# Perceptron Experiments

Ce notebook permet de lancer des expériences systématiques sur un MLP (perceptron multi‑couches)
pour comparer différentes architectures, fonctions d’activation et taux d’apprentissage.

Il enregistre chaque run dans un dossier `models/run_.../` avec :
- `metrics.json` (métriques et hyperparamètres)
- `confusion_matrix.npy` (matrice de confusion sur le test)

Le notebook `perceptron_report.ipynb` exploitera ces fichiers pour faire un résumé global.

##  Configuration & imports

In [None]:
from pathlib import Path
import os, json, time
from datetime import datetime

import numpy as np
import pandas as pd
import matplotlib.pyplot as plt
from sklearn.metrics import confusion_matrix

# === Données ===
MNIST_TRAIN_CSV = Path("data/mnist_train.csv")
MNIST_TEST_CSV  = Path("data/mnist_test.csv")

IMG_DIR_TRAIN = Path("data/training")
IMG_DIR_TEST  = Path("data/testing")

#CURATED_DIR = Path("C:/Users/User/PycharmProjects/pythonProject6/.venv/curated_data")

BATCH_SIZE = 32
EPOCHS = 3
ACTIVATION = ["relu","sigmoid"] 

LR_LIST   = [0.005, 0.01, 0.03]
ARCH_LIST = [
    [256, 128],
    [256, 128, 64],
    [256, 128, 64, 32],
]

MODELS_DIR = Path("models")
SAVE_WEIGHTS = False

MODELS_DIR.mkdir(parents=True, exist_ok=True)
print("MODELS_DIR =", MODELS_DIR.resolve())
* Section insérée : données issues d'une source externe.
(* ===== verification/Instances.v ===== *)
(** Concrete keys, codec, hash and distribution on which the development is
    evaluated: one-byte keys and values, an invertible serialization of node
    bodies, a polynomial 32-byte digest, and ranks read off the key.  The instances are local: the sections that
    evaluate the model declare them. *)
From S2P Require Import Prelude Common Nodes.

#[local] Program Instance byte_key : Key byte := {|
  key_as_ref b := [b];
  key_min := x00;
  key_max := xff
|}.
Next Obligation. intros []; discriminate. Qed.
Next Obligation. intros []; discriminate. Qed.

(** Bodies as a tag byte and pairs of bytes: an entry is its key and value; a
    link is [x02] and its bound, then [x01] and each byte of its hash. *)
Definition link_to_bytes (l : Link byte) : bytes :=
  x02 :: link_upper_bound l :: concat ((fun b => [x01; b]) <$> as_bytes (link_node l)).
Definition entry_to_bytes (e : Entry byte byte) : bytes := [key e; value e].

Fixpoint links_of_bytes (b : bytes) : option (list (Link byte) * bytes) :=
  match b with
  | [] => Some ([], [])
  | x01 :: x :: b =>
      '(links, pending) ← links_of_bytes b; Some (links, x :: pending)
  | x02 :: k :: b =>
      '(links, pending) ← links_of_bytes b;
      Some (mkLink k (mkBlake3Hash pending) :: links, [])
  | _ => None
  end.
Fixpoint entries_of_bytes (b : bytes) : option (list (Entry byte byte)) :=
  match b with
  | [] => Some []
  | k :: v :: b => entries ← entries_of_bytes b; Some (mkEntry k v :: entries)
  | _ => None
  end.

Lemma links_of_to_bytes links :
  links_of_bytes (concat (link_to_bytes <$> links)) = Some (links, []).
Proof.
  induction links as [|[k [h]] links IH]; [done|]. csimpl.
  assert (links_of_bytes (concat ((fun b => [x01; b]) <$> h) ++ concat (link_to_bytes <$> links))
          = Some (links, h)) as ->; [|done].
  induction h as [|x h IHh]; [done|]. csimpl. by rewrite IHh.
Qed.

Lemma entries_of_to_bytes entries :
  entries_of_bytes (concat (entry_to_bytes <$> entries)) = Some entries.
Proof. induction entries as [|[k v] entries IH]; [done|]. csimpl. by rewrite IH. Qed.

Definition body_to_bytes (b : PersistentNodeBody byte byte) : bytes :=
  match b with
  | Index links => x00 :: concat (link_to_bytes <$> links)
  | Segment entries => x01 :: concat (entry_to_bytes <$> entries)
  end.
Definition body_of_bytes (b : bytes) : option (PersistentNodeBody byte byte) :=
  match b with
  | x00 :: b => '(links, _) ← links_of_bytes b; Some (Index links)
  | x01 :: b => entries ← entries_of_bytes b; Some (Segment entries)
  | _ => None
  end.

Lemma body_of_to_bytes b : body_of_bytes (body_to_bytes b) = Some b.
Proof.
  destruct b as [links|entries]; simpl.
  - by rewrite links_of_to_bytes.
  - by rewrite entries_of_to_bytes.
Qed.

#[local] Instance byte_codec : NodeCodec byte byte.
Proof.
  refine {| to_bytes b := Some (body_to_bytes b); access := body_of_bytes |}.
  intros body b [= <-]. apply body_of_to_bytes.
Defined.

(** A polynomial digest modulo 2^256, as 32 little-endian bytes. *)
Fixpoint N_to_bytes (len : nat) (n : N) : bytes :=
  match len with
  | O => []
  | S len =>
      default x00 (Byte.of_N (N.land n 255)) :: N_to_bytes len (N.shiftr n 8)
  end.
Definition digest (b : bytes) : N :=
  fold_left (fun acc x => (N.land (acc * 1000003 + Byte.to_N x + 1) (N.ones 256))%N) b 7%N.

Lemma length_N_to_bytes len n : length (N_to_bytes len n) = len.
Proof. revert n; induction len as [|len IH]; intros n; simpl; [done|]. by rewrite IH. Qed.

#[local] Program Instance toy_blake3 : Blake3 := {|
  blake3 b := mkBlake3Hash (N_to_bytes BLAKE3_HASH_SIZE (digest b))
|}.
Next Obligation. intros b. apply length_N_to_bytes. Qed.

(** Multiples of 4, 8 and 16 have ranks 2, 3 and 4; other keys have rank 1. *)
#[local] Instance toy_distribution : Distribution := fun b =>
  match b with
  | k :: _ =>
      let n := Byte.to_N k in
      if decide (n mod 16 = 0)%N then 4%nat
      else if decide (n mod 8 = 0)%N then 3%nat
      else if decide (n mod 4 = 0)%N then 2%nat
      else 1%nat
  | [] => 1%nat
  end.

Lemma toy_rank_le b : (rank b <= 4)%nat.
Proof.
  unfold rank, toy_distribution. destruct b as [|k b]; [lia|]. cbn zeta.
  repeat case_decide; lia.
Qed.

(** Entries from a list of keys, each with its key as value. *)
Definition demo_entries (keys : list byte) : list (Entry byte byte) := (fun k => mkEntry k k) <$> keys.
MODELS_DIR = C:\Users\User\mlp\models


##  Chargement des données

In [None]:

from PIL import Image

def load_from_mnist_csv(train_csv: Path, test_csv: Path):
    if not train_csv.exists() or not test_csv.exists():
        return None
    print(" Chargement depuis MNIST CSV")
    train = pd.read_csv(train_csv)
    test  = pd.read_csv(test_csv)
    X_train = (train.iloc[:, 1:].values.astype(np.float32) / 255.0)
    y_train = train.iloc[:, 0].values.astype(int)
    X_test  = (test.iloc[:, 1:].values.astype(np.float32)  / 255.0)
    y_test  = test.iloc[:, 0].values.astype(int)
    return (X_train, y_train), (X_test, y_test)


def load_from_image_dirs(train_dir: Path, test_dir: Path, size=(28, 28)):
    if not train_dir.exists() or not test_dir.exists():
        return None

    def scan_split(root: Path):
        X, y = [], []
        for label in sorted([d for d in os.listdir(root) if (root / d).is_dir()]):
            dpath = root / label
            for fname in os.listdir(dpath):
                f = dpath / fname
                if not f.is_file():
                    continue
                try:
                    with Image.open(f) as img:
                        img = img.convert("L")
                        img = img.resize(size)
                        arr = np.array(img, dtype=np.float32) / 255.0
                        X.append(arr.reshape(-1))
                        y.append(int(label))
                except Exception as e:
                    print("Image ignorée:", f, e)
        if not X:
            return None, None
        return np.stack(X), np.array(y, dtype=int)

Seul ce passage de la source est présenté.